What makes this all the more depressing is that this particular incident is far from isolated – unscientific practices like Reiki finding themselves taught through Continuing Education courses for social workers, psychologists and counselors alike, nor is UB the only university engaging in quackery for sale. It’s a sly gambit by those in the alternative medicine crowd; seeping the appearance of legitimacy from wherever it can find. And what’s more legitimate than the inside of a university classroom?
Social workers, for all the years of study they undergo, are not necessarily trained to recognize bad science when it rears its ugly head. Other experts learn the art of dissonance and manage to draft an alternative world of knowledge buoyed on top of personal anecdotes and studies so methodically flawed they’d make the engineers behind the Hindenburg blush.
This sort of academic quackery matters because while some of us seek out healing crystals or herbal remedies on our own, most encounter crank medicine in disguise. Either through misleading/false claims plastered on the side of a bottle in the aisle of a Duane Reade, miraculous-sounding titles like ‘Natural Cures and Remedies’ kept front and center in a Barnes & Noble, or from the authority of an social worker with a university-sponsored certification in Reiki. When we leave our health in the hands of other trained professionals, we expect them to be equipped with the knowledge needed to do their job as best they can. All a social worker versed in Reiki can provide is a hilariously misguided knowledge of anatomy and enough hand gestures to unnerve a third base coach.
Reiki doesn’t carry the slight risks of other publicized alternative therapies like chiropractic or acupuncture – there are no worries of accidental stroke caused by neck manipulation or infection from unsanitized needles. But that doesn’t make it harmless. Not only is there the existential worry of offering ineffective snake oil to others, but Reiki use hardly comes in a vacuum, with its true believers espousing similarly suspect therapies and beliefs alongside Reiki. Therapies that mislead, distract and have no place in a university.
Sadly, this isn’t the University at Buffalo’s first mistangle with pseudoscience either. In 2012 alone, the School of Social work sponsored a talk by Christine Courtois, a psychologist with a precarious history tied to the recovered memory movement that sprung among a minority of mental health professionals in the 80′s and which left countless patients and their surrounding families irrevocably damaged.
Another seminar earlier in 2011 involved the Internal Family Systems model (IFS), a psychotherapy ostensibly more based in reality than Reiki, but one that has also found itself at the center of allegations involving, what do ya know, false memories and personalities being recovered in therapy sessions. (Most notably including a certain set of civil cases ongoing in St. Louis…)

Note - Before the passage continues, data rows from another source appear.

(** * color.sophia: the game progression engine of [src/App.tsx]

    A shallow embedding of the React component's game logic: colour
    generation ([generateColor]), round construction ([nextLevel]), the
    event handlers ([startGame], [handleBlockClick]), the countdown
    callback and the best-score effect; then the state-dependent parts of
    the rendered view ([getRank], the overlays, the grid of buttons, the
    footer) and the interval of the countdown with its [timerRef].

    Conventions.
    - JavaScript numbers that the game manipulates (score, seconds, grid
      size, indices, HSL channels) are integers throughout and are
      modelled as [Z]; [Math.floor (x / 3)] on an integer [x] is [x / 3].
    - [Math.random ()] returns a number in the half-open unit interval.
      A draw is a rational with that range built into its type, and the
      sequence of values the generator will return is a function
      [nat -> Draw] consumed through a cursor (the [Rand] monad).
      Products [Math.random () * n] are taken exactly; all that is used
      of their floors is the range [0 .. n-1], which the rounded
      products of doubles have as well.
    - React state is a record; one event handler runs against the state
      of the latest render, all its [set...] calls are applied together,
      and the effects run before the next event. *)

From Stdlib Require Import ZArith QArith Qround Lia.
From Stdlib Require Import String Ascii DecimalString DecimalZ DecimalPos.
From stdpp Require Import base list strings gmap.

Local Open Scope Z_scope.

(** ** Types and constants (App.tsx, lines 10-23) *)

Inductive GameState : Set := START | PLAYING | GAMEOVER.

#[global] Instance GameState_eq_dec : EqDecision GameState.
Proof. solve_decision. Defined.

(** [interface Color { h; s; l }] *)
Record Color : Set := mkColor { h : Z; s : Z; l : Z }.

Definition INITIAL_TIME : Z := 15.
Definition TIME_BONUS : Z := 2.
Definition MIN_GRID_SIZE : Z := 2.
Definition MAX_GRID_SIZE : Z := 8.

(** ** The random source *)

(** The contract of [Math.random]: [0 <= r < 1]. *)
Definition inUnit (q : Q) : bool := Qle_bool 0 q && negb (Qle_bool 1 q).

Record Draw : Set := mkDraw { drawVal : Q; drawOk : inUnit drawVal = true }.

(** [Math.floor (r * n)] *)
Definition floorMul (r : Draw) (n : Z) : Z := Qfloor (drawVal r * inject_Z n).

(** [r > 0.5] *)
Definition gtHalf (r : Draw) : bool := negb (Qle_bool (drawVal r) (1 # 2)).

(** Computations that call [Math.random]: the cursor into the sequence
    of draws is threaded through. *)
Definition Rand (A : Type) : Type := nat -> A * nat.

#[global] Instance Rand_ret : MRet Rand := fun A a k => (a, k).
#[global] Instance Rand_bind : MBind Rand :=
  fun A B f m k => let (a, k') := m k in f a k'.

(** ** Rendering a colour as CSS text *)

(** [`${n}`] for an integer [n]. *)
Definition numberToString (n : Z) : string := NilZero.string_of_int (Z.to_int n).

(** [`hsl(${h}, ${s}%, ${l}%)`] *)
Definition hsl (c : Color) : string :=
  "hsl(" +:+ numberToString (h c) +:+ ", " +:+ numberToString (s c) +:+ "%, "
         +:+ numberToString (l c) +:+ "%)".

(** ** React state (App.tsx, lines 26-32) *)

Record AppState : Type := mkApp {
  gameState : GameState;
  score : Z;
  timeLeft : Z;
  gridSize : Z;
  colors : list string;
  targetIndex : Z;
  bestScore : Z
}.

Definition initialState : AppState :=
  {| gameState := START; score := 0; timeLeft := INITIAL_TIME;
     gridSize := MIN_GRID_SIZE; colors := []; targetIndex := -1;
     bestScore := 0 |}.

Definition setGameState (v : GameState) (st : AppState) : AppState :=
  mkApp v (score st) (timeLeft st) (gridSize st) (colors st) (targetIndex st) (bestScore st).
Definition setScore (v : Z) (st : AppState) : AppState :=
  mkApp (gameState st) v (timeLeft st) (gridSize st) (colors st) (targetIndex st) (bestScore st).
(** [setTimeLeft] is only ever called with an updater [prev => ...]. *)
Definition setTimeLeft (f : Z -> Z) (st : AppState) : AppState :=
  mkApp (gameState st) (score st) (f (timeLeft st)) (gridSize st) (colors st) (targetIndex st) (bestScore st).
Definition setGridSize (v : Z) (st : AppState) : AppState :=
  mkApp (gameState st) (score st) (timeLeft st) v (colors st) (targetIndex st) (bestScore st).
Definition setColors (v : list string) (st : AppState) : AppState :=
  mkApp (gameState st) (score st) (timeLeft st) (gridSize st) v (targetIndex st) (bestScore st).
Definition setTargetIndex (v : Z) (st : AppState) : AppState :=
  mkApp (gameState st) (score st) (timeLeft st) (gridSize st) (colors st) v (bestScore st).
Definition setBestScore (v : Z) (st : AppState) : AppState :=
  mkApp (gameState st) (score st) (timeLeft st) (gridSize st) (colors st) (targetIndex st) v.

(** The user-visible events of the component. *)
Inductive Event : Set :=
| Start                (* a click on one of the two start buttons *)
| Click (index : Z)    (* a click on the block at [index] *)
| Tick.                (* the one-second interval fires *)

(** Which channel carries the difference (line 48). *)
Inductive Component : Set := compL | compS.

Section Game.

(** The values successive calls of [Math.random ()] return. *)
Variable source : nat -> Draw.

Definition mathRandom : Rand Draw := fun k => (source k, S k).

(** ** Helper functions (App.tsx, lines 38-78) *)

(** Line 45: the difference between target and base, in percent. *)
Definition delta (currentScore : Z) : Z := Z.max 1 (15 - currentScore / 3).

(** [generateColor] up to the two template strings: the channels of the
    base and of the target colour. *)
Definition generateChannels (currentScore : Z) : Rand (Color * Color) :=
  rh ← mathRandom;
  let h := floorMul rh 360 in
  rs ← mathRandom;
  let s := floorMul rs 40 + 40 in
  rl ← mathRandom;
  let l := floorMul rl 40 + 30 in
  let delta := delta currentScore in
  rc ← mathRandom;
  let component := if gtHalf rc then compL else compS in
  let diffL := match component with
               | compL => if l >? 50 then - delta else delta
               | compS => 0
               end in
  let diffS := match component with
               | compS => if s >? 50 then - delta else delta
               | compL => 0
               end in
  mret (mkColor h s l, mkColor h (s + diffS) (l + diffL)).

Definition generateColor (currentScore : Z) : Rand (string * string) :=
  '(base, target) ← generateChannels currentScore;
  mret (hsl base, hsl target).

(** Lines 60-66: the grid size progression. *)
Definition newGridSize (currentScore : Z) : Z :=
  let g := MIN_GRID_SIZE in
  let g := if currentScore >=? 2 then 3 else g in
  let g := if currentScore >=? 6 then 4 else g in
  let g := if currentScore >=? 12 then 5 else g in
  let g := if currentScore >=? 20 then 6 else g in
  let g := if currentScore >=? 30 then 7 else g in
  let g := if currentScore >=? 45 then 8 else g in
  g.

(** [nextLevel]. The assignment [newColors[newTargetIndex] = targetColor]
    is a list update: the index is a floor of a draw times the length, so
    it is a position of the array (lemma [targetIndex_range]) and the
    JavaScript array never grows. *)
Definition nextLevel (currentScore : Z) (st : AppState) : Rand AppState :=
  let newGridSize := newGridSize currentScore in
  '(baseColor, targetColor) ← generateColor currentScore;
  let totalBlocks := newGridSize * newGridSize in
  r ← mathRandom;
  let newTargetIndex := floorMul r totalBlocks in
  let newColors := replicate (Z.to_nat totalBlocks) baseColor in
  let newColors := <[Z.to_nat newTargetIndex := targetColor]> newColors in
  mret (setTargetIndex newTargetIndex (setColors newColors (setGridSize newGridSize st))).

(** ** Event handlers (App.tsx, lines 80-99) *)

Definition startGame (st : AppState) : Rand AppState :=
  nextLevel 0
    (setGameState PLAYING (setTimeLeft (fun _ => INITIAL_TIME) (setScore 0 st))).

Definition handleBlockClick (index : Z) (st : AppState) : Rand AppState :=
  if decide (gameState st <> PLAYING) then mret st
  else if index =? targetIndex st then
    let newScore := score st + 1 in
    nextLevel newScore
      (setTimeLeft (fun prev => Z.min (prev + TIME_BONUS) 30) (setScore newScore st))
  else
    mret (setTimeLeft (fun prev => Z.max 0 (prev - 3)) st).

(** ** Effects (App.tsx, lines 102-126) *)

(** The interval callback: the updater given to [setTimeLeft], together
    with the [setGameState] it performs. *)
Definition timerCallback (st : AppState) : AppState :=
  if timeLeft st <=? 1
  then setTimeLeft (fun _ => 0) (setGameState GAMEOVER st)
  else setTimeLeft (fun prev => prev - 1) st.

(** The interval exists exactly while the rendered [gameState] is
    [PLAYING]: the effect creates it then and clears it otherwise. *)
Definition tick (st : AppState) : AppState :=
  if decide (gameState st = PLAYING) then timerCallback st else st.

(** The second effect: record a new best score. *)
Definition bestScoreEffect (st : AppState) : AppState :=
  if bool_decide (gameState st = GAMEOVER) && (score st >? bestScore st)
  then setBestScore (score st) st
  else st.

(** ** The component as a transition system *)

Definition dispatch (e : Event) (st : AppState) : Rand AppState :=
  match e with
  | Start => startGame st
  | Click index => handleBlockClick index st
  | Tick => mret (tick st)
  end.

(** One event: the handler, the re-render, then the effects. *)
Definition step (e : Event) (st : AppState) : Rand AppState :=
  st' ← dispatch e st;
  mret (bestScoreEffect st').

Fixpoint run (es : list Event) (st : AppState) : Rand AppState :=
  match es with
  | [] => mret st
  | e :: es => st' ← step e st; run es st'
  end.

(** The sessions the component can be in: the state and the number of
    draws used so far. *)
Inductive Reachable : AppState -> nat -> Prop :=
| reach_init : Reachable initialState 0%nat
| reach_step e st k st' k' :
    Reachable st k -> step e st k = (st', k') -> Reachable st' k'.

End Game.

(** The round a state displays: grid dimension, tiles, target position. *)
Definition currentRound (st : AppState) : Z * list string * Z :=
  (gridSize st, colors st, targetIndex st).

(** The grid dimension as the specification words it: a cascade of
    inclusive lower bounds, largest first. *)
Definition gridSizeSpec (sc : Z) : Z :=
  if 45 <=? sc then 8
  else if 30 <=? sc then 7
  else if 20 <=? sc then 6
  else if 12 <=? sc then 5
  else if 6 <=? sc then 4
  else if 2 <=? sc then 3
  else 2.

(** What holds of every session the component can reach. *)
Record SessionOk (st : AppState) : Prop := {
  ok_score : 0 <= score st;
  ok_best : 0 <= bestScore st;
  ok_time : 0 <= timeLeft st <= 30;
  ok_over : gameState st = GAMEOVER -> score st <= bestScore st;
  ok_grid : gameState st <> START -> gridSize st = newGridSize (score st);
  ok_tiles : gameState st <> START ->
             length (colors st) = Z.to_nat (gridSize st * gridSize st);
  ok_target : gameState st <> START ->
              0 <= targetIndex st < gridSize st * gridSize st
}.

(** ** Render helpers and the rendered view (App.tsx, lines 129-263) *)

Record Rank : Set := mkRank { title : string; color : string }.

(** [getRank] *)
Definition getRank (s : Z) : Rank :=
  if s <? 10 then mkRank "色彩初学者" "text-slate-400"
  else if s <? 20 then mkRank "色感进阶者" "text-emerald-500"
  else if s <? 35 then mkRank "视觉艺术家" "text-indigo-500"
  else if s <? 50 then mkRank "色彩大师" "text-amber-500"
  else mkRank "神之眼" "text-rose-500".

(** What the game-over overlay shows (lines 197-228): the score, the rank
    of the score, the best score and [#${Math.floor(score/5) + 1}]. *)
Record GameOverPanel : Set := mkPanel {
  panelScore : Z;
  panelRank : Rank;
  panelBest : Z;
  panelRankNumber : Z
}.

(** One button of the grid (lines 240-249). Its [onClick] is
    [() => handleBlockClick(idx)], the event [Click idx]. *)
Record Block : Set := mkBlock {
  key : string;
  backgroundColor : string;
  onClick : Event
}.

Definition renderBlocks (st : AppState) : list Block :=
  imap (fun idx color =>
          mkBlock (numberToString (Z.of_nat idx) +:+ "-" +:+ color)
                  color
                  (Click (Z.of_nat idx)))
       (colors st).

(** The parts of the rendered tree that depend on the state. The two
    overlays each carry a button wired to [startGame]. *)
Record View : Type := mkView {
  timeAlarm : bool;                        (* [timeLeft <= 5] *)
  startOverlay : bool;                     (* [gameState === 'START'] *)
  gameOverOverlay : option GameOverPanel;  (* [gameState === 'GAMEOVER'] *)
  blocks : list Block;
  footerGrid : Z;                          (* [Grid: {gridSize}x{gridSize}] *)
  footerDiff : Z                           (* [Diff: {...}%] *)
}.

Definition render (st : AppState) : View :=
  {| timeAlarm := timeLeft st <=? 5;
     startOverlay := bool_decide (gameState st = START);
     gameOverOverlay :=
       if decide (gameState st = GAMEOVER)
       then Some (mkPanel (score st) (getRank (score st)) (bestScore st)
                          (score st / 5 + 1))
       else None;
     blocks := renderBlocks st;
     footerGrid := gridSize st;
     footerDiff := Z.max 1 (15 - score st / 3) |}.

(** ** The interval behind the countdown (App.tsx, lines 35, 102-120)

    Interval handles are positive numbers, handed out in increasing
    order; [live] is the set of intervals that have been set and not
    cleared, [timerRef] is [timerRef.current] ([None] for [null]). *)

Record Timers : Type := mkTimers {
  nextId : positive;
  live : gset positive;
  timerRef : option positive
}.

UB’s 20-person workshop on the wonders of Reiki to be held this Spring is ultimately nothing more than a drop in the pond if we’re talking large scale here, but it shouldn’t be ignored. There’s a world of useful information on the complexities of health to be passed down to the current generation of social workers. They deserve better than magical thinking from one of the best national universities in the country. We all do.